As with most research, this study has limitations. First, administrative data are prone to a certain degree of coding errors and incomplete data, which may be random or contain systematic biases. The number and timing of PNC visits was estimated from hospital discharge abstracts and physician claims files, and the accuracy of our estimates may be affected by several factors, such as missing PNC records or receipt of PNC from non-physician providers. We were unable to differentiate missing data from no care using this approach. As well, inaccurate ascertainment of gestational age may affect assignment to a PNC utilization category or determination of a preterm or SGA birth. We compared the rate of adverse birth outcomes among women with inadequate/no PNC to the remainder of the population. However, Kotelchuck suggests there is a U-shaped relationship between PNC and birth outcomes, in which women with both fewer and greater number of visits than expected are at higher risks of having poorer birth outcomes [39], so perhaps limiting the reference group to women with adequate care should be considered in future research. Our analysis was limited to singleton live births; therefore, multiple births were not represented.
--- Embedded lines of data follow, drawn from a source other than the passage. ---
(** Whatever the field object, the SET clause either fails on every row with
    the same error, or rewrites every row by one function, which keeps the id
    and the creation time and changes nothing when applied again. *)
Lemma set_clause_uniform (d : Datos.t) :
  (exists e, forall r, set_clause d r = Rejected e) \/
  (exists g, (forall r, set_clause d r = Resolved (g r)) /\
             (forall r, g (g r) = g r) /\
             (forall r, identity (g r) = identity r)).
Proof.
  by_fields d; unfold set_clause, write_values, data_values;
    cbn [all_columns filter map column_defined column_param is_defined
      Datos.nombre Datos.tipo Datos.marca Datos.precio Datos.stock
      prepare_text prepare_num coerce_values coerce coerce_number obind];
    repeat (match goal with
            | |- context [varchar ?n ?s] => destruct (varchar n s)
            | |- context [numeric_10_2 ?z] => destruct (numeric_10_2 z)
            | |- context [int4 ?z] => destruct (int4 z)
            end; cbn [obind]);
    first [ left; eexists; intros r; reflexivity
          | right; eexists (fun r => _); split; [intros r; cbn; reflexivity|];
            split; intros r; destruct r; reflexivity ].
Qed.

(** The SET clause keeps the identity of the row it rewrites. *)
Lemma set_clause_identity (d : Datos.t) (r r' : Componente.t) :
  set_clause d r = Resolved r' -> identity r' = identity r.
Proof.
  destruct (set_clause_uniform d) as [[e He] | [g [Hg [_ Hid]]]].
  - rewrite He. discriminate.
  - rewrite Hg. intros H. injection H as <-. apply Hid.
Qed.

(** Applied to its own result, it gives that result again. *)
Lemma set_clause_twice (d : Datos.t) (r r' : Componente.t) :
  set_clause d r = Resolved r' -> set_clause d r' = Resolved r'.
Proof.
  destruct (set_clause_uniform d) as [[e He] | [g [Hg [Hgg _]]]].
  - rewrite He. discriminate.
  - rewrite !Hg. intros H. injection H as <-. rewrite Hgg. reflexivity.
Qed.

Lemma as_the_client_reports_resolved {A} (o : Outcome A) (a : A) :
  as_the_client_reports o = Resolved a -> o = Resolved a.
Proof. destruct o; cbn; [trivial | discriminate]. Qed.

Lemma identity_id (r r' : Componente.t) :
  identity r' = identity r -> Componente.id r' = Componente.id r.
Proof. unfold identity. intros H. injection H as H _. exact H. Qed.

Lemma presence_update_id (d : Datos.t) (r : Componente.t) :
  Componente.id (presence_update d r) = Componente.id r.
Proof. reflexivity. Qed.

Lemma presence_update_no_key (d : Datos.t) (r : Componente.t) :
  no_key d = true -> presence_update d r = r.
Proof. by_fields d; cbn; intros H; try discriminate H. destruct r; reflexivity. Qed.

Lemma presence_update_table_no_key (id : Z) (d : Datos.t) (tb : Table.t) :
  no_key d = true -> presence_update_table id d tb = tb.
Proof.
  intros H. unfold presence_update_table.
  replace (map _ (Table.rows tb)) with (Table.rows tb); [apply with_rows_same|].
  induction (Table.rows tb) as [|r rs IH]; cbn [map]; [reflexivity|].
  rewrite <- IH, (presence_update_no_key d r H). destruct (id_is _ r); reflexivity.
Qed.

Lemma no_key_admissible (d : Datos.t) : no_key d = true -> admissible d = true.
Proof. by_fields d; cbn; intros H; try discriminate H; reflexivity. Qed.

(** The row an update of an existing id hands back. *)
Lemma returned_row (g : Componente.t -> Componente.t) (id : Z)
    (rs : list Componente.t) (r : Componente.t) :
  find (id_is (Some id)) rs = Some r ->
  first_row (map g (filter (id_is (Some id)) rs)) = JObject (g r).
Proof. intros H. destruct (filter_find _ _ _ H) as [rest ->]. reflexivity. Qed.

(** What the presence-based update does, column by column. *)
Lemma presence_update_columns (d : Datos.t) (r : Componente.t) :
  let r' := presence_update d r in
  (Datos.nombre d = Undefined -> Componente.nombre r' = Componente.nombre r) /\
  (forall v, Datos.nombre d = Val v -> Componente.nombre r' = v) /\
  (Datos.tipo d = Undefined -> Componente.tipo r' = Componente.tipo r) /\
  (forall v, Datos.tipo d = Val v -> Componente.tipo r' = v) /\
  (Datos.marca d = Undefined -> Componente.marca r' = Componente.marca r) /\
  (Datos.marca d = Null -> Componente.marca r' = None) /\
  (forall v, Datos.marca d = Val v -> Componente.marca r' = Some v) /\
  (Datos.precio d = Undefined -> Componente.precio r' = Componente.precio r) /\
  (forall v, Datos.precio d = Val v -> Componente.precio r' = v) /\
  (Datos.stock d = Undefined -> Componente.stock r' = Componente.stock r) /\
  (forall v, Datos.stock d = Val v -> Componente.stock r' = v) /\
  Componente.id r' = Componente.id r /\
  Componente.creado_en r' = Componente.creado_en r.
Proof.
  cbv zeta. unfold presence_update. cbn [Componente.nombre Componente.tipo
    Componente.marca Componente.precio Componente.stock Componente.id
    Componente.creado_en].
  repeat split; intros; match goal with
                        | H : _ = _ |- _ => rewrite H
                        end; reflexivity.
Qed.

(** On an existing id and an admissible field object within the capacity of
    the columns, PG.update is the presence-based update. *)
Lemma PG_update_existing (id : Z) (d : Datos.t) (tb : Table.t) (r : Componente.t) :
  find (id_is (Some id)) (Table.rows tb) = Some r ->
  admissible d = true ->
  within_capacity d = true ->
  PG.update id d tb =
  (Resolved (JObject (presence_update d r)), presence_update_table id d tb).
Proof.
  intros Hr Hd Hc. rewrite PG_update_unfold. destruct (no_key d) eqn:Hk.
  - rewrite PG_getById_unfold, Hr, presence_update_no_key, presence_update_table_no_key
      by assumption. reflexivity.
  - rewrite (update_rows_resolved _ (presence_update d))
      by (intros x; apply set_clause_admissible; assumption).
    rewrite (returned_row _ _ _ _ Hr). reflexivity.
Qed.

(** So is Prisma.update. *)
Lemma Prisma_update_existing (id : Z) (d : Datos.t) (tb : Table.t) (r : Componente.t) :
  find (id_is (Some id)) (Table.rows tb) = Some r ->
  admissible d = true ->
  within_capacity d = true ->
  Prisma.update id d tb =
  (Resolved (JObject (presence_update d r)), presence_update_table id d tb).
Proof.
  intros Hr Hd Hc. rewrite Prisma_update_by_set_clause, Hd, Hr.
  rewrite (update_rows_resolved _ (presence_update d))
    by (intros x; rewrite set_clause_admissible by assumption; reflexivity).
  rewrite (returned_row _ _ _ _ Hr). reflexivity.
Qed.

(** The empty string is a value like any other. *)
Example update_to_the_empty_string :
  PG.update 1 (Datos.set_marca (Val "") Datos.empty) seeded =
    (Resolved (JObject (Componente.mk 1 "Ryzen 5 5600" "CPU" (Some "") 12999 12 0)),
     presence_update_table 1 (Datos.set_marca (Val "") Datos.empty) seeded).
Proof.
  exact (PG_update_existing 1 (Datos.set_marca (Val "") Datos.empty) seeded ryzen
           eq_refl eq_refl eq_refl).
Qed.

(** A value beyond the capacity of its column is refused by the store, and
    nothing is written; the client reports it as its own error.  The values
    are brought to the types of their columns before NOT NULL is checked, so
    beside a null for nombre the error of the store is still that of the
    value beyond capacity. *)
Example update_beyond_capacity :
  within_capacity stock_excesivo = false /\
  PG.update 1 stock_excesivo seeded =
    (Rejected (DatabaseError numeric_value_out_of_range), seeded) /\
  Prisma.update 1 stock_excesivo seeded =
    (Rejected (PrismaClientKnownRequestError Model.value_out_of_range), seeded) /\
  admissible nombre_null_stock_excesivo = false /\
  PG.update 1 nombre_null_stock_excesivo seeded =
    (Rejected (DatabaseError numeric_value_out_of_range), seeded) /\
  Prisma.update 1 nombre_null_stock_excesivo seeded =
    (Rejected PrismaClientValidationError, seeded).
Proof. repeat split; reflexivity. Qed.

(** The model itself writes an id and a creation time it is given: that
    update leaves them alone is due to the repository, which hands the model
    the five properties and no other. *)
Example model_update_writes_id_and_creado_en :
  Componente.id ryzen = 1 /\ Componente.creado_en ryzen = 0 /\
  fst (Model.update 1 con_id seeded) =
    Resolved (JObject (Componente.mk 7 "Ryzen 5 5600" "CPU" (Some "AMD") 5000 12 99)) /\
  fst (Prisma.update 1 con_id seeded) =
    Resolved (JObject (Componente.mk 1 "Ryzen 5 5600" "CPU" (Some "AMD") 5000 12 0)) /\
  fst (PG.update 1 con_id seeded) =
    Resolved (JObject (Componente.mk 1 "Ryzen 5 5600" "CPU" (Some "AMD") 5000 12 0)).
Proof. repeat split; reflexivity. Qed.

(** With no field supplied, update of an existing id is a read in both
    strategies. *)
Lemma update_without_fields_existing (id : Z) (tb : Table.t) (r : Componente.t) :
  find (id_is (Some id)) (Table.rows tb) = Some r ->
  PG.update id Datos.empty tb = (Resolved (JObject r), tb) /\
  Prisma.update id Datos.empty tb = (Resolved (JObject r), tb).
Proof.
  intros Hr.
  rewrite (PG_update_existing id Datos.empty tb r Hr eq_refl eq_refl).
  rewrite (Prisma_update_existing id Datos.empty tb r Hr eq_refl eq_refl).
  rewrite (presence_update_no_key Datos.empty r eq_refl).
  rewrite (presence_update_table_no_key id Datos.empty tb eq_refl).
  split; reflexivity.
Qed.

(** On an id that matches no row PG.update resolves with null and writes
    nothing, whatever the field object. *)
Lemma PG_update_missing (id : Z) (d : Datos.t) (tb : Table.t) :
  find (id_is (Some id)) (Table.rows tb) = None ->
  PG.update id d tb = (Resolved JNull, tb).
Proof.
  intros Hr. rewrite PG_update_unfold. destruct (no_key d).
  - rewrite PG_getById_unfold, Hr. reflexivity.
  - rewrite (update_rows_no_match _ _ _ Hr). rewrite with_rows_same. reflexivity.
Qed.

(** On such an id Prisma.update rejects: the client's error for a record
    that does not exist. *)
Lemma Prisma_update_missing (id : Z) (d : Datos.t) (tb : Table.t) :
  find (id_is (Some id)) (Table.rows tb) = None ->
  admissible d = true ->
  Prisma.update id d tb =
  (Rejected (PrismaClientKnownRequestError Model.record_not_found), tb).
Proof.
  intros Hr Hd. rewrite Prisma_update_by_set_clause, Hd, Hr. reflexivity.
Qed.

(** ** remove *)

Lemma PG_remove_unfold (id : Z) (tb : Table.t) :
  PG.remove id tb =
  (Resolved (JBool (existsb (id_is (Some id)) (Table.rows tb))),
   Table.with_rows (filter (fun r => negb (id_is (Some id) r)) (Table.rows tb)) tb).
Proof.
  unfold PG.remove, await. rewrite pool_query_PG. unfold execute.
  cbn [bind_param nth_error obind as_num Result.of_rows Result.rowCount ret].
  rewrite count_filter_positive. reflexivity.
Qed.

(** PG.remove never rejects; it answers true exactly when a row had the id,
    and no row has it afterwards, so a second remove answers false. *)
Lemma PG_remove_boolean (id : Z) (tb : Table.t) :
  exists b tb',
    PG.remove id tb = (Resolved (JBool b), tb') /\
    (b = true <-> exists r, In r (Table.rows tb) /\ Componente.id r = id) /\
    find (id_is (Some id)) (Table.rows tb') = None /\
    PG.remove id tb' = (Resolved (JBool false), tb').
Proof.
  rewrite PG_remove_unfold. do 2 eexists. split; [reflexivity|].
  split; [|split].
  - rewrite existsb_exists. split; intros [r [Hin H]]; exists r; split; auto;
      simpl in *; lia.
  - apply find_after_delete.
  - rewrite PG_remove_unfold. cbn [Table.rows Table.with_rows].
    rewrite existsb_find, find_after_delete.
    destruct (filter_none _ _ (find_after_delete (id_is (Some id)) (Table.rows tb)))
      as [_ ->].
    reflexivity.
Qed.

Lemma PG_remove_missing (id : Z) (tb : Table.t) :
  find (id_is (Some id)) (Table.rows tb) = None ->
  PG.remove id tb = (Resolved (JBool false), tb).
Proof.
  intros Hr. rewrite PG_remove_unfold, existsb_find, Hr.
  destruct (filter_none _ _ Hr) as [_ ->]. rewrite with_rows_same. reflexivity.
Qed.

Lemma nothing_left_to_delete (id : Z) (tb : Table.t) :
  find (id_is (Some id)) (Table.rows (deleted id tb)) = None.
Proof. apply find_after_delete. Qed.

Lemma Prisma_remove_existing (id : Z) (tb : Table.t) (r : Componente.t) :
  find (id_is (Some id)) (Table.rows tb) = Some r ->
  Prisma.remove id tb =
  (Resolved (JBool true),
   Table.with_rows (filter (fun r => negb (id_is (Some id) r)) (Table.rows tb)) tb).
Proof.
  intros Hr. unfold Prisma.remove, await, Model.delete. rewrite Hr. reflexivity.
Qed.
Lemma join_app (l1 l2 : list string) :
  Str.join (l1 ++ l2)%list = Str.join l1 ++ Str.join l2.
Proof.
  induction l1 as [|seg l1 IH]; simpl; [reflexivity|].
  rewrite IH, append_assoc. reflexivity.
Qed.

Lemma all_chars_app p (s1 s2 : string) :
  all_chars p (s1 ++ s2) = all_chars p s1 && all_chars p s2.
Proof.
  induction s1 as [|c s1 IH]; [reflexivity|].
  rewrite append_cons. simpl. rewrite IH, andb_assoc. reflexivity.
Qed.

(** Changing the case of a letter or digit gives a letter or digit. *)
Lemma isalnum_case (c : ascii) :
  Str.isalnum c = true ->
  Str.isalnum (Str.toupper c) = true /\ Str.isalnum (Str.tolower c) = true.
Proof.
  destruct c as [[] [] [] [] [] [] [] []]; vm_compute; intros Hc;
    first [discriminate Hc | split; reflexivity].
Qed.

Lemma all_chars_lower (s : string) :
  all_chars Str.isalnum s = true -> all_chars Str.isalnum (Str.lower s) = true.
Proof.
  induction s as [|c s IH]; simpl; [reflexivity|].
  intros [Hc Hs]%andb_true_iff.
  rewrite (proj2 (isalnum_case c Hc)), IH; auto.
Qed.

Lemma all_chars_capitalize (s : string) :
  all_chars Str.isalnum s = true ->
  all_chars Str.isalnum (Str.capitalize s) = true.
Proof.
  destruct s as [|c s]; simpl; [reflexivity|].
  intros [Hc Hs]%andb_true_iff.
  rewrite (proj1 (isalnum_case c Hc)), all_chars_lower; auto.
Qed.

Lemma split_nonempty (name : string) : RE_ILLEGAL_CLASS_CHARS_split name <> [].
Proof.
  destruct name as [|c rest]; simpl; [discriminate|].
  destruct (RE_ILLEGAL_CLASS_CHARS c); [discriminate|].
  destruct (RE_ILLEGAL_CLASS_CHARS_split rest); discriminate.
Qed.

(** No segment of the split holds an illegal character. *)
Lemma split_segments_legal (name : string) :
  Forall (fun seg => all_chars Str.isalnum seg = true)
         (RE_ILLEGAL_CLASS_CHARS_split name).
Proof.
  induction name as [|c rest IH]; simpl.
  - repeat constructor.
  - unfold RE_ILLEGAL_CLASS_CHARS.
    destruct (Str.isalnum c) eqn:Hc; simpl.
    + destruct IH as [|seg segs Hseg Hsegs]; simpl; constructor;
        simpl; try rewrite Hc; auto.
    + constructor; [reflexivity | exact IH].
Qed.

(** X1: a derived class name is made of ASCII letters and digits only:
    every character that [RE_ILLEGAL_CLASS_CHARS] matches, the
    underscore included, is gone from it. *)
Theorem name_to_clsname_alnum (name : string) :
  all_chars Str.isalnum (name_to_clsname name) = true.
Proof.
  unfold name_to_clsname.
  induction (split_segments_legal name) as [|seg segs Hseg _ IH]; simpl.
  - reflexivity.
  - rewrite all_chars_app, IH, all_chars_capitalize; auto.
Qed.

Lemma split_app (a b : string) (c : ascii) :
  RE_ILLEGAL_CLASS_CHARS c = true ->
  RE_ILLEGAL_CLASS_CHARS_split (a ++ String c b)
  = (RE_ILLEGAL_CLASS_CHARS_split a ++ RE_ILLEGAL_CLASS_CHARS_split b)%list.
Proof.
  intros Hc. induction a as [|x a IH].
  - simpl. rewrite Hc. reflexivity.
  - rewrite append_cons. simpl. rewrite IH. destruct (RE_ILLEGAL_CLASS_CHARS x); [reflexivity|].
    pose proof (split_nonempty a) as Hne.
    destruct (RE_ILLEGAL_CLASS_CHARS_split a); [congruence | reflexivity].
Qed.

(** X2: an illegal character cuts the name in two parts that are
    converted apart: the class name of [a + c + b] is the class name of
    [a] followed by the class name of [b], whatever illegal character
    [c] is. *)
Theorem name_to_clsname_app (a b : string) (c : ascii) :
  RE_ILLEGAL_CLASS_CHARS c = true ->
  name_to_clsname (a ++ String c b) = name_to_clsname a ++ name_to_clsname b.
Proof.
  intros Hc. unfold name_to_clsname.
  rewrite (split_app a b c Hc), map_app, join_app. reflexivity.
Qed.

Lemma split_legal (name : string) :
  all_chars Str.isalnum name = true ->
  RE_ILLEGAL_CLASS_CHARS_split name = [name].
Proof.
  induction name as [|c rest IH]; simpl; [reflexivity|].
  intros [Hc Hrest]%andb_true_iff.
  unfold RE_ILLEGAL_CLASS_CHARS. rewrite Hc, (IH Hrest). reflexivity.
Qed.

(** X3: a name of letters and digits only is one segment, and its class
    name is [name.capitalize()]: the first character in upper case and
    every other letter in lower case, so capitals inside the name are
    lost. *)
Theorem name_to_clsname_of_alnum (name : string) :
  all_chars Str.isalnum name = true ->
  name_to_clsname name = Str.capitalize name.
Proof.
  intros Hname. unfold name_to_clsname. rewrite (split_legal name Hname).
  simpl. apply append_nil_r.
Qed.

End ClsnameMore.

Lemma name_to_clsname_app_witness :
  name_to_clsname ("celery" ++ String "." "ping")
  = name_to_clsname "celery" ++ name_to_clsname "ping".
Proof. apply (name_to_clsname_app "celery" "ping" "."). reflexivity. Defined.

Lemma name_to_clsname_of_alnum_witness :
  name_to_clsname "sendEmail2" = Str.capitalize "sendEmail2".
Proof. apply (name_to_clsname_of_alnum "sendEmail2"). reflexivity. Defined.

Example name_to_clsname_camel : name_to_clsname "sendEmail2" = "Sendemail2".
Proof. reflexivity. Qed.

(** ** The effect of [register] and [unregister] on the store *)

Section StoreFacts.
Context `{!Host}.
Implicit Types (self : TaskRegistry) (task v : value) (name k : atom).

(** [register] either raises and leaves the store as it is, or stores
    one value under the resolved name, which was not a key before. *)
Lemma register_cases self task name h :
  (exists e, register self task name h = (Err e, h))
  \/ (exists k v,
        resolved_name task name = Ok k
        /\ dict_at h (data self) !! k = None
        /\ register self task name h
           = (Ok tt, <[data self := <[k := v]> (dict_at h (data self))]> h)).
Proof.
  unfold register, bind, lift, ret, raise, dict_setitem.
  destruct (resolved_name task name) as [k|e] eqn:Hname; [|eauto].
  rewrite dict_contains_key.
  destruct (dict_at h (data self) !! k) as [x|] eqn:Hk.
  { rewrite bool_decide_eq_true_2 by eauto. eauto. }
  rewrite bool_decide_eq_false_2 by apply is_Some_None.
  destruct (hasattr_run task).
  - destruct (call task no_arguments) as [v|e]; [|eauto].
    right. exists k, v. auto.
  - destruct k as [|s]; [eauto|].
    destruct (call (VClass _) no_arguments) as [taskcls|e]; [|eauto].
    destruct (call taskcls no_arguments) as [v|e]; [|eauto].
    right. exists (AStr s), v. auto.
Qed.

(** [unregister] either raises [NotRegistered] or the [AttributeError]
    of [name.name] and leaves the store as it is, or deletes the
    resolved key, which was present. *)
Lemma unregister_cases self v h :
  (exists e,
      unregister self v h = (Err e, h)
      /\ ((exists msg, e = NotRegistered msg) \/ e = AttributeError "name"))
  \/ (exists k x,
        (v = value_of k \/ (hasattr_run v = true /\ getattr_name v = Ok k))
        /\ dict_at h (data self) !! k = Some x
        /\ unregister self v h
           = (Ok tt, <[data self := delete k (dict_at h (data self))]> h)).
Proof.
  destruct (hasattr_run v) eqn:Hrun.
  - destruct (getattr_name v) as [k|e] eqn:Hname.
    + rewrite (unregister_key self v k h) by auto.
      destruct (dict_at h (data self) !! k) as [x|] eqn:Hk.
      * right. exists k, x. rewrite Hk. auto.
      * left. eexists. split; [reflexivity|]. left. eauto.
    + left. exists e. apply getattr_name_error in Hname as Heq. subst e.
      split; [|auto]. unfold unregister. rewrite Hrun.
      unfold bind, lift. rewrite Hname. reflexivity.
  - destruct (key_of v) as [k|] eqn:Hkey.
    + assert (v = value_of k) as ->.
      { destruct v; try discriminate; injection Hkey as <-; reflexivity. }
      rewrite (unregister_key self (value_of k) k h) by auto.
      destruct (dict_at h (data self) !! k) as [x|] eqn:Hk.
      * right. exists k, x. rewrite Hk. auto.
      * left. eexists. split; [reflexivity|]. left. eauto.
    + left. eexists. split; [|left; eauto].
      unfold unregister. rewrite Hrun.
      unfold bind, ret, dict_contains. rewrite Hkey. reflexivity.
Qed.

(** The calls of a sequence touch no other dictionary of the store than
    the one of the registry. *)
Lemma mutations_frame self (calls : list mutation) h (d' : loc) :
  d' <> data self -> mutations self calls h !! d' = h !! d'.
Proof.
  intros Hd. revert h. induction calls as [|c calls IH]; intros h; simpl.
  - reflexivity.
  - rewrite IH. destruct c as [task name|v]; simpl.
    + destruct (register_cases self task name h)
        as [[e ->]|(k & v & _ & _ & ->)]; simpl; [reflexivity|].
      apply lookup_insert_ne. auto.
    + destruct (unregister_cases self v h)
        as [(e & -> & _)|(k & x & _ & _ & ->)]; simpl; [reflexivity|].
      apply lookup_insert_ne. auto.
Qed.

Lemma dict_at_frame (h h1 : heap) (d : loc) :
  h1 !! d = h !! d -> dict_at h1 d = dict_at h d.
Proof. unfold dict_at. intros ->. reflexivity. Qed.

(** X4: [TaskRegistry()] makes a dictionary object that no registry made
    before shares: its reference is new, it starts empty, and no other
    dictionary of the store changes.  Of two registries made one after
    the other, neither sees what [register] and [unregister] do to the
    other. *)
Theorem TaskRegistry_init_fresh (h : heap) :
  exists r1 h1 r2 h2,
    TaskRegistry_init h = (Ok r1, h1)
    /\ TaskRegistry_init h1 = (Ok r2, h2)
    /\ h !! data r1 = None
    /\ dict_at h1 (data r1) = ∅
    /\ (forall d', d' <> data r1 -> h1 !! d' = h !! d')
    /\ data r1 <> data r2
    /\ dict_at h2 (data r2) = ∅
    /\ (forall calls,
           dict_at (mutations r1 calls h2) (data r2) = ∅)
    /\ (forall calls,
           dict_at (mutations r2 calls h2) (data r1) = ∅).
Proof.
  unfold TaskRegistry_init, bind, ret, dict_new. simpl.
  set (l1 := fresh (dom h)).
  set (h1 := <[l1 := (∅ : gmap atom value)]> h).
  set (l2 := fresh (dom h1)).
  assert (h !! l1 = None) as Hl1.
  { apply not_elem_of_dom. apply is_fresh. }
  assert (l1 <> l2) as Hne.
  { intros Heq. pose proof (is_fresh (dom h1)) as Hfresh.
    fold l2 in Hfresh. rewrite <- Heq in Hfresh. apply Hfresh.
    apply elem_of_dom. unfold h1. rewrite lookup_insert_eq. eauto. }
  set (h2 := <[l2 := (∅ : gmap atom value)]> h1).
  exists {| data := l1 |}, h1, {| data := l2 |}, h2.
  split; [reflexivity|]. split; [reflexivity|]. simpl.
  split; [exact Hl1|]. split; [apply dict_at_insert|].
  split; [intros d' Hd; apply lookup_insert_ne; auto|].
  split; [exact Hne|]. split; [apply dict_at_insert|]. split.
  - intros calls.
    rewrite (dict_at_frame h2 (mutations {| data := l1 |} calls h2) l2).
    + apply dict_at_insert.
    + apply mutations_frame. simpl. auto.
  - intros calls.
    rewrite (dict_at_frame h2 (mutations {| data := l2 |} calls h2) l1).
    + unfold dict_at, h2. rewrite lookup_insert_ne by auto.
      unfold h1. rewrite lookup_insert_eq. reflexivity.
    + apply mutations_frame. simpl. auto.
Qed.

(** X5: a [register] that returns has added exactly one entry: the
    resolved name was no key before and is one after, every other name
    maps to what it mapped to, the dictionary has one entry more, and no
    other dictionary of the store has changed. *)
Theorem register_adds_one_entry self task name k h h1 :
  resolved_name task name = Ok k ->
  register self task name h = (Ok tt, h1) ->
  dict_at h (data self) !! k = None
  /\ is_Some (dict_at h1 (data self) !! k)
  /\ (forall k', k' <> k ->
        dict_at h1 (data self) !! k' = dict_at h (data self) !! k')
  /\ size (dict_at h1 (data self)) = S (size (dict_at h (data self)))
  /\ (forall d', d' <> data self -> h1 !! d' = h !! d').
Proof.
  intros Hname Hreg.
  destruct (register_cases self task name h)
    as [[e He]|(k0 & v & Hname0 & Hk & Hok)]; [congruence|].
  rewrite Hname in Hname0. injection Hname0 as <-.
  rewrite Hreg in Hok. injection Hok as ->.
  rewrite dict_at_insert. repeat split.
  - exact Hk.
  - rewrite lookup_insert_eq. eauto.
  - intros k' Hk'. apply lookup_insert_ne. auto.
  - apply map_size_insert_None. exact Hk.
  - intros d' Hd. apply lookup_insert_ne. auto.
Qed.

(** X6: whatever [register] raises, be it [AlreadyRegistered], the
    [AttributeError] of a missing name or an exception of the code it
    calls, it raises it before it stores: the store after the call is
    the store before it. *)
Theorem register_failure_keeps_store self task name h e h1 :
  register self task name h = (Err e, h1) -> h1 = h.
Proof.
  intros Hreg.
  destruct (register_cases self task name h)
    as [[e0 He]|(k & v & _ & _ & Hok)]; congruence.
Qed.
Lemma load_latest_model_spec_witness :
  dict_get "m" (registry Example.saved) = Some Example.saved_models /\
  (exists id info,
     In (id, info) Example.saved_models /\ is_active info = true /\
     (forall id' info',
        In (id', info') Example.saved_models -> is_active info' = true ->
        String.leb (entry_training_date info') (entry_training_date info)
          = true) /\
     load_latest_model "m" Example.saved = load_model id Example.saved /\
     (registry_wf (registry Example.saved) ->
      find_model id (registry Example.saved) = Some ("m", info))) /\
  registry_wf (registry Example.saved) /\
  load_latest_model "m" Example.all_inactive =
    (Raise (ValueError "No active models found for m"), Example.all_inactive).
Proof.
  assert (dict_get "m" (registry Example.saved) = Some Example.saved_models)
    as Hget by (vm_compute; reflexivity).
  split; [exact Hget|]. split; [|split].
  - destruct (load_latest_model_spec "m" Example.saved) as (_ & Hmodels & _).
    apply (Hmodels Example.saved_models Hget).
    eexists _, _. split; [left; reflexivity|reflexivity].
  - apply registry_wfb_sound. vm_compute. reflexivity.
  - destruct (load_latest_model_spec "m" Example.all_inactive)
      as (_ & Hmodels & _).
    apply (Hmodels [("m_v1_20240301_120005",
                     Example.deactivate Example.saved_entry)]).
    + reflexivity.
    + intros id info [Heq|[]]. by inversion Heq.
Defined.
In addition, a limitation of both PNC utilization indices is that they only reflect the quantity of PNC; they indicate nothing about the spacing of visits or the content, clinical adequacy, or quality of PNC [8]. These indices are based on the ACOG recommendations for number of visits for low risk pregnant women; the effectiveness of this standard has not been assessed through rigorous scientific testing, nor has adequacy of care for women with high risk pregnancies been operationalized [9]. Last, selection bias is a major difficulty in assessing the impact of PNC on pregnancy outcomes, in that women who receive adequate PNC may be more likely to experience better pregnancy outcomes because of other characteristics which have independent influences on pregnancy outcomes [38, 40]. We were unable to control for maternal characteristics such as socioeconomic status, race/ethnicity, intendedness of pregnancy or health behaviors because information on these variables are not recorded in the databases.

Conclusion

The rates of no PNC and inadequate PNC are lower for women giving birth in Winnipeg, Canada, compared to rates reported for women in the U.S. The two indices compared in this study revealed different utilization patterns and resulted in varying degrees of association of inadequate PNC with adverse pregnancy outcomes. Selection of a PNC utilization index for research or program evaluation requires careful consideration of the methodological underpinnings and limitations of the chosen index [8]. Although these indices remain useful for studying trends in PNC utilization or evaluating the effectiveness of programs to enhance access to care, we concur with other investigators that use of these indices to study the association between utilization of PNC and birth outcomes affected by the duration of gestation should be approached with caution due to effect modification by gestational age [8, 17]. In addition, "more refined future indices should incorporate parameters that reflect the qualitative aspects of PNC in addition to measuring number of visits" [8]. Future research should go beyond simply counting the number of visits and focus on studying the relationship between quality and content of PNC and pregnancy outcomes. There is a pressing need to develop a valid and reliable instrument to measure quality of PNC.